How to be future proof

Adopt continuous change, remain relevant, survive and thrive…

Chloe MacKie
4 min readMay 11, 2020

Abstract
Fast “Scientific Explorations on steroids” have to become the new norm to anticipate opportunities and disruptions. The world is evolving faster than ever, surviving requires new skills.

This guide is aimed at large organisations but may be useful for small and medium-sized groups too.

Exploration VS exploitation

strategyzer.com

Let’s say McDonald’s wants to launch a healthy option to their menu. The team gather, brainstorm and here it is: introducing the new “broccoli nugget”… It would be mad to simply start the production, distribute world wide and spend a fortune in marketing, right?

That’s what we do with digital products… everyday day! Improving on existing products (e.g. launching a new burger while changing one ingredient) is not the same as launching a whole new service (e.g. healthy options for a fast food chain).

The explore and exploit continuum

New inventions — aka the “liquid state”

  • Activities: Search, design and evaluate
  • Characteristics: High level of risk & unknown target audience
  • Keystone: Proactive bets on the future
  • Leitmotiv: Test early and often to mitigate risk

Improvements — aka “incremental innovations”
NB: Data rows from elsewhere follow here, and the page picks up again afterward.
(* ===== verification/Dispatch.v ===== *)
(** * Answering a request

    [webserver_callbacks.cpp], [request_pipeline.cpp], [request_dispatcher.cpp],
    [hook_dispatcher.cpp], [error_pages.cpp] and [response_materializer.cpp]:
    the callbacks libmicrohttpd makes for one request, from the first to the
    queued response and the completion notice. *)

From S2P Require Import Prelude HttpUtils HttpMethod Paths RouteCache Regex HttpEndpoint RouteTable Registration.
From S2P Require Import Cookie OrderedMap HttpResponse HookBus Request.
Import HttpUtils.Unescape HttpUtils.HttpUtils MethodSetOps ResourceMask RouteTable.RouteTable Registration.Registration.
Import Cookie.Cookie HttpResponse.Response HookBus.Hooks.

Module Dispatch.

(** A response under construction in libmicrohttpd: how it was created, and the
    header and footer lines added to it. *)
Record mhd_response : Type := MhdResponse {
  content : mhd_create;
  mhd_headers : list (bytes * bytes);
  mhd_footers : list (bytes * bytes);
}.

Inductive mhd_event : Type :=
| MhdQueue (status : Z) (r : mhd_response)
| MhdQueueAuth (realm opaque : bytes) (domain : option bytes) (r : mhd_response)
    (signal_stale : bool) (qop_auth : bool) (algo : digest_algorithm) (userhash utf8 : bool)
| MhdDestroy (r : mhd_response).

Section Dispatch.
Context `{RegexEngine, StdHash, MhdCreate, BodyFits} {R : Type} `{HttpRequest R} {App : Type}.

(** libmicrohttpd: whether a response is queued, whether a post-processor is
    created for a content type, and that post-processor, which feeds the form
    fields and files of a body chunk to the request. *)
Context (mhd_queues : mhd_event -> bool) (mhd_create_post_processor : bytes -> bool) (mhd_post_process : R -> bytes -> R).

(** ** Configuration and state *)

(** The fields of [webserver_config] dispatch reads.  User callables are
    identities; [has_log_error] is whether a logger is set. *)
Record config : Type := Config {
  not_found_handler : option nat;
  method_not_allowed_handler : option nat;
  internal_error_handler : option nat;
  has_log_error : bool;
  expose_exception_messages : bool;
  post_process_enabled : bool;
  put_processed_data_to_content : bool;
  unescaper : option (bytes -> bytes);
  digest_opaque_ : bytes;
  file_cleanup_callback : option nat;
  expose_credentials_in_logs : bool;
  content_size_limit : Z;
}.

Context (cfg : config).

(** What the callbacks of all requests and the user code share. *)
Record world : Type := World {
  srv : server nat;
  hooks_ : hook_bus;
  route_tables : gmap nat resource_hook_table;
  app : App;
  error_lines : list bytes;
}.

Definition set_srv (w : world) (s : server nat) : world :=
  World s (hooks_ w) (route_tables w) (app w) (error_lines w).

(** [log_dispatch_error] *)
Definition log_dispatch_error (msg : bytes) (w : world) : world :=
  if has_log_error cfg
  then World (srv w) (hooks_ w) (route_tables w) (app w) (error_lines w ++ [msg]) else w.

Record route_descriptor : Type := RouteDescriptor { path_template : bytes; methods : method_set; desc_is_prefix : bool }.

(** The context structures; a request or response pointer is the object, and time
    points are left out. *)
Inductive hook_ctx : Type :=
| request_received_ctx
| body_chunk_ctx (chunk : bytes) (offset : Z) (is_final : bool)
| route_resolved_ctx (matched : option route_descriptor) (resource : option nat)
| before_handler_ctx (matched : option route_descriptor) (method : http_method) (resource : option nat)
| handler_exception_ctx (message : bytes)
| after_handler_ctx
| response_sent_ctx (status : Z) (bytes_queued : Z)
| request_completed_ctx (succeeded : bool).

(** What a hook works on: its context, the request and response the context
    points to, and the shared world. *)
Record hook_env : Type := HookEnv {
  he_ctx : hook_ctx;
  he_request : option R;
  he_response : option http_response;
  he_world : world;
}.

(** [connection_context] *)
Record connection_context : Type := Conn {
  standardized_url : bytes;
  method_enum : http_method;
  callback : option http_method;
  request : option R;
  response : option http_response;
  has_body : bool;
  skip_handler : bool;
  body_bytes_seen : Z;
  matched_path_template : bytes;
  matched_is_prefix : bool;
  resource_weak_ : option nat;
  route_has_hook_table_ : bool;
  pp : bool;
}.

Definition new_conn : connection_context :=
  Conn [] count_ None None None false false 0 [] false None false false.

(** The whole state of one request being answered. *)
Record dstate : Type := DState {
  conn : connection_context;
  world_of : world;
  mhd : list mhd_event;
  fds : list fd_event;
}.

Definition on_conn (f : connection_context -> connection_context) (s : dstate) : dstate :=
  DState (f (conn s)) (world_of s) (mhd s) (fds s).
Definition on_world (f : world -> world) (s : dstate) : dstate :=
  DState (conn s) (f (world_of s)) (mhd s) (fds s).
Definition on_mhd (e : mhd_event) (s : dstate) : dstate := DState (conn s) (world_of s) (mhd s ++ [e]) (fds s).
Definition on_fds (l : list fd_event) (s : dstate) : dstate := DState (conn s) (world_of s) (mhd s) (fds s ++ l).

Definition with_request (r : option R) (c : connection_context) : connection_context :=
  Conn (standardized_url c) (method_enum c) (callback c) r (response c) (has_body c) (skip_handler c)
    (body_bytes_seen c) (matched_path_template c) (matched_is_prefix c) (resource_weak_ c) (route_has_hook_table_ c) (pp c).

Definition with_response (r : option http_response) (c : connection_context) : connection_context :=
  Conn (standardized_url c) (method_enum c) (callback c) (request c) r (has_body c) (skip_handler c)
    (body_bytes_seen c) (matched_path_template c) (matched_is_prefix c) (resource_weak_ c) (route_has_hook_table_ c) (pp c).

Definition with_method (m : http_method) (cb : option http_method) (body : bool) (c : connection_context) : connection_context :=
  Conn (standardized_url c) m cb (request c) (response c) body (skip_handler c)
    (body_bytes_seen c) (matched_path_template c) (matched_is_prefix c) (resource_weak_ c) (route_has_hook_table_ c) (pp c).

Definition with_url (u : bytes) (c : connection_context) : connection_context :=
  Conn u (method_enum c) (callback c) (request c) (response c) false (skip_handler c)
    (body_bytes_seen c) (matched_path_template c) (matched_is_prefix c) (resource_weak_ c) (route_has_hook_table_ c) (pp c).
(* ===== verification/DispatchSafety.v ===== *)
(** * A request gets one response

    The safety of [Dispatch]: whatever hooks and handlers do within their
    interface, answering a request runs into no undefined behaviour, lets only
    the named exceptions out and queues exactly one response. *)

From S2P Require Import Prelude HttpUtils HttpMethod Paths RouteCache Regex HttpEndpoint RouteTable Registration.
From S2P Require Import Cookie OrderedMap HttpResponse HookBus Request Dispatch.
Import HttpUtils.Unescape HttpUtils.HttpUtils MethodSetOps ResourceMask RouteTable.RouteTable Registration.Registration.
Import Cookie.Cookie HttpResponse.Response HookBus.Hooks Dispatch.Dispatch.

(** ** Total-correctness triples with an exceptional postcondition *)

Section Triples.
Context {S : Type}.

Definition tri {A} (P : S -> Prop) (f : stx S A) (Q : A -> S -> Prop) (E : S -> Prop) : Prop :=
  forall s, P s ->
    match f s with
    | (s', Ok a) => Q a s'
    | (s', Throw _) => E s'
    | (_, Undefined) => False
    end.

Lemma tri_bind {A B} P (f : stx S A) Q (g : A -> stx S B) R E :
  tri P f Q E -> (forall a, tri (Q a) (g a) R E) -> tri P (f ≫= g) R E.
Proof.
  intros Hf Hg s Hs. specialize (Hf s Hs). unfold mbind, stx_bind. destruct (f s) as [s' [a|e|]]; [|done..].
  by apply Hg.
Qed.

Lemma tri_ret {A} (a : A) (P : S -> Prop) (Q : A -> S -> Prop) E : (forall s, P s -> Q a s) -> tri P (mret a) Q E.
Proof. intros H s Hs. by apply H. Qed.

Lemma tri_lift {A} (a : A) (P : S -> Prop) (Q : A -> S -> Prop) E :
  (forall s, P s -> Q a s) -> tri P (stx_lift (Ok a)) Q E.
Proof. intros H s Hs. by apply H. Qed.

Lemma tri_modify (f : S -> S) (P : S -> Prop) (Q : unit -> S -> Prop) E :
  (forall s, P s -> Q () (f s)) -> tri P (stx_modify f) Q E.
Proof. intros H s Hs. by apply H. Qed.

Lemma tri_gets {A} (f : S -> A) (P : S -> Prop) (Q : A -> S -> Prop) E :
  (forall s, P s -> Q (f s) s) -> tri P (stx_gets f) Q E.
Proof. intros H s Hs. by apply H. Qed.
  • Activities: Improve, plan and execute
  • Characteristics: low level of risk & some understanding of audience
  • Keystone: Maintaining the existing
  • Leitmotiv: Test early and often to mitigate risk

Finding success is hard work!

The vast majority of new business ventures fail. Both corporate and start-ups launch untested products that nobody wants. Innovation is a “bucket word” symbol of the great ubiquitous misunderstanding in this space. The only success metric should be those which measure impact (with the user, i.e. how do you create value for them?).

Rules of the road:

  • There is no such thing as a “one good idea”
    Out of 200 new ideas only a fifth will show some potential and 1% will survive first tests
  • Lower the cost of failure
    Testing early and often is essential to evaluate new concept and discard the most risky ones before investment
  • Prototype and iterate — a lot!
    The faster you learn, the more you know your audience, the better you design your products, the more you increase your chances of success
  • Separate risky and uncertain Exploration from core activities
    Exploration tracks feed Exploitation but are not the same thing!
How companies should manage their Innovation Portfolios

How to do it:

  • Rock solid foundations: Small, autonomous, knowledge thirsty teams
  • Empowering mechanisms: clear OKRs, transparent culture, adapted tools
  • Actionable goal: innovation portfolio for balanced present and future wins

New role needed — Head of Exploration

Ideas are only as good as their execution! The risk is high when allowing multiple teams to take care of “innovation”. High bests are put on untested services which embed assumptions not data. Teams get attached to their ideas in silos. Business plans replace experiments. Value drowns and users leave.

US agency for international development

New adaptive strategies need to be pro-actively implemented to allow some of a group’s DNA to mutate ahead of the core to find the best path to success. A few workshops, hackathons or other smoke mirrors will not ensure survival. Innovation theatre will not beat competition.

Amazon.com

A dedicated conductor needs to guarantee that the overall process generates valuable output — similar to an orchestra where the conductor aims to ensure that individuals collectively produce a harmonious sound and remain aligned.

Key CXO responsibilities:

  1. Strategy: Process, tools & KPIs
    Consolidate innovation strategy and build coherent story
  2. Product: Design, Research & Explorations
    Regularly adapt internal mechanisms for best efficiency
  3. Culture: Communication, Knowledge Management & training
    Manage knowledge & actively liaise with teams to make it happen

More on that here

Covid 19 — Now is the time

Now is the time to think about inventing solutions for today and tomorrow. Stress makes us naturally lose sight of the big picture but successful companies must allocate resources to set up the right infrastructure and culture to make exploration a true part of their DNA.

boardofinnovation.com

This can not be left to chance and setting up “Innovation Teams” is simply not good enough.

Change your DNA, be a survivor, lead the game.